=== Entries shown ===

(* ===== verification/Kprintf.v ===== *)
(** * Formatted output ([kprintf.c], [uprintf.c])

    The formatter with its bounded output buffer.  A format string is the list
    of its bytes without the terminating zero, an argument is a 32-bit word or
    a string pointer. *)
From Stdlib Require Import Ascii String.
From S2P Require Import Prelude Utils.

(** The bytes of a literal. *)
Fixpoint lit (s : string) : bytes :=
  match s with
  | EmptyString => []
  | String c s => Z.of_N (N_of_ascii c) :: lit s
  end.

Definition KPRINTF_BUF_SIZE : Z := 256.

(** Buffer, capacity and the number of characters wanted. *)
Record out_t : Type := Out { o_buf : bytes; o_cap : Z; o_len : Z }.

(** A variadic argument: a word, or a pointer to a string or NULL. *)
Inductive va_arg := VInt (v : Z) | VStr (s : option bytes).

(** ** The code *)

Definition emit (c : Z) (o : out_t) : out_t :=
  let buf :=
    if negb (o_cap o =? 0) && (o_len o <? u32 (o_cap o - 1))
    then <[Z.to_nat (o_len o) := u8 c]> (o_buf o) else o_buf o in
  Out buf (o_cap o) (u32 (o_len o + 1)).

(** [n] times the same character. *)
Fixpoint emit_times (n : nat) (c : Z) (o : out_t) : out_t :=
  match n with O => o | S n => emit_times n c (emit c o) end.
Fixpoint emit_all (cs : bytes) (o : out_t) : out_t :=
  match cs with [] => o | c :: cs => emit_all cs (emit c o) end.

Definition lower_digits : bytes := lit "0123456789abcdef".
Definition upper_digits : bytes := lit "0123456789ABCDEF".

(** The digits of [v] from the lowest, at most [tmp[10]] of them. *)
Fixpoint digits_loop (room : nat) (v base : Z) (digits tmp : bytes) : result bytes :=
  match room with
  | O => Trap Fault
  | S room =>
      let tmp := List.nth (Z.to_nat (v mod base)) digits 0 :: tmp in
      let v := v / base in
      if v =? 0 then Ok tmp else digits_loop room v base digits tmp
  end.

Definition emit_number (v : Z) (neg : bool) (base : Z) (upper : bool) (width pad : Z) (o : out_t)
    : result out_t :=
  tmp ← digits_loop 10 v base (if upper then upper_digits else lower_digits) [];
  let total := u32 (Z.of_nat (length tmp) + if neg then 1 else 0) in
  let fill := Z.to_nat (width - total) in
  let o :=
    if pad =? 0x20 then
      let o := emit_times fill 0x20 o in if neg then emit 0x2d o else o
    else
      let o := if neg then emit 0x2d o else o in emit_times fill 0x30 o in
  (* the digits were stored from the lowest and are written from the highest *)
  Ok (emit_all tmp o).

Definition is_digit (c : Z) : bool := (0x30 <=? c) && (c <=? 0x39).
(** The width and what follows it. *)
Fixpoint scan_width (fmt : bytes) (width : Z) : Z * bytes :=
  match fmt with
  | c :: fmt' => if is_digit c then scan_width fmt' (u32 (width * 10 + u32 (c - 0x30))) else (width, fmt)
  | [] => (width, [])
  end.

Definition va_int (ap : list va_arg) : result (Z * list va_arg) :=
  match ap with VInt v :: ap => Ok (u32 v, ap) | _ => Trap Fault end.
Definition va_str (ap : list va_arg) : result (option bytes * list va_arg) :=
  match ap with VStr s :: ap => Ok (s, ap) | _ => Trap Fault end.

(** [strlen] of an argument of [%s].  It follows the pointer, so for NULL the C
    code has no defined behaviour. *)
Definition strlen_arg (s : option bytes) : result Z :=
  match s with Some s => Ok (strlen s) | None => Trap Fault end.

(** One conversion, from the character [c] behind the width.  The test for
    NULL comes after [strlen]. *)
Definition convert (c pad width : Z) (ap : list va_arg) (o : out_t)
    : result (out_t * list va_arg) :=
  if c =? 0x63 (* c *) then '(v, ap) ← va_int ap; Ok (emit (u8 v) o, ap)
  else if c =? 0x73 (* s *) then
    '(s, ap) ← va_str ap;
    len ← strlen_arg s;
    let '(s, len) := match s with None => (lit "(null)", 6) | Some s => (s, len) end in
    let str_pad := s32 (u32 (width - len)) in
    Ok (emit_all s (emit_times (Z.to_nat str_pad) 0x20 o), ap)
  else if (c =? 0x64) || (c =? 0x69) (* d i *) then
    '(v, ap) ← va_int ap;
    let neg := s32 v <? 0 in
    o ← emit_number (if neg then u32 (0 - v) else v) neg 10 false width pad o;
    Ok (o, ap)
  else if c =? 0x75 (* u *) then
    '(v, ap) ← va_int ap; o ← emit_number v false 10 false width pad o; Ok (o, ap)
  else if c =? 0x78 (* x *) then
    '(v, ap) ← va_int ap; o ← emit_number v false 16 false width pad o; Ok (o, ap)
  else if c =? 0x58 (* X *) then
    '(v, ap) ← va_int ap; o ← emit_number v false 16 true width pad o; Ok (o, ap)
  else if c =? 0x70 (* p *) then
    '(v, ap) ← va_int ap;
    o ← emit_number v false 16 false 8 0x30 (emit 0x78 (emit 0x30 o)); Ok (o, ap)
  else if c =? 0x25 (* % *) then Ok (emit 0x25 o, ap)
  else Ok (emit c (emit 0x25 o), ap).

(** Each turn reads at least one character of the format. *)
Fixpoint format_loop (fuel : nat) (fmt : bytes) (ap : list va_arg) (o : out_t) : result out_t :=
  match fuel with
  | O => Trap Diverge
  | S fuel =>
      match fmt with
      | [] => Ok o
      | c :: fmt =>
          if negb (c =? 0x25) then format_loop fuel fmt ap (emit c o)
          else
            let '(pad, fmt) := match fmt with
              | d :: fmt' => if d =? 0x30 then (0x30, fmt') else (0x20, fmt)
              | [] => (0x20, fmt)
              end in
            let '(width, fmt) := scan_width fmt 0 in
            match fmt with
            | [] => Ok (emit 0x25 o)
            | c :: fmt =>
                '(o, ap) ← convert c pad width ap o;
                format_loop fuel fmt ap o
            end
      end
  end.

Definition kvsnprintf (buf : bytes) (cap : Z) (fmt : bytes) (ap : list va_arg)
    : result (Z * bytes) :=
  o ← format_loop (S (length fmt)) fmt ap (Out buf cap 0);
  let buf :=
    if negb (cap =? 0)
    then <[Z.to_nat (if o_len o <? cap then o_len o else cap - 1) := 0]> (o_buf o)
    else o_buf o in
  Ok (s32 (o_len o), buf).

Definition ksnprintf := kvsnprintf.

Definition clamp_len (n cap : Z) : Z :=
  if n <? 0 then 0 else if u32 n >=? cap then cap - 1 else u32 n.

(** What [kprintf] hands to [console_write] (and [kpanicf] to
    [console_write_sync]), and what it returns; [buf] is the uninitialised
    buffer on the stack. *)
Definition kprintf (buf : bytes) (fmt : bytes) (ap : list va_arg) : result (Z * bytes) :=
  '(n, buf) ← kvsnprintf buf KPRINTF_BUF_SIZE fmt ap;
  Ok (n, take (Z.to_nat (clamp_len n KPRINTF_BUF_SIZE)) buf).
Definition kpanicf := kprintf.

Definition UPRINTF_BUF_SIZE : Z := 128.
(** What [uprintf] hands to [sys_console_write]. *)
Definition uprintf (buf : bytes) (fmt : bytes) (ap : list va_arg) : result (Z * bytes) :=
  '(n, buf) ← kvsnprintf buf UPRINTF_BUF_SIZE fmt ap;
  Ok (n, take (Z.to_nat (clamp_len n UPRINTF_BUF_SIZE)) buf).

===

Problem – Wherever the word "room" appears in the records above, copy that line.

Problem solution –
Fixpoint digits_loop (room : nat) (v base : Z) (digits tmp : bytes) : result bytes :=
  match room with
  | S room =>
      if v =? 0 then Ok tmp else digits_loop room v base digits tmp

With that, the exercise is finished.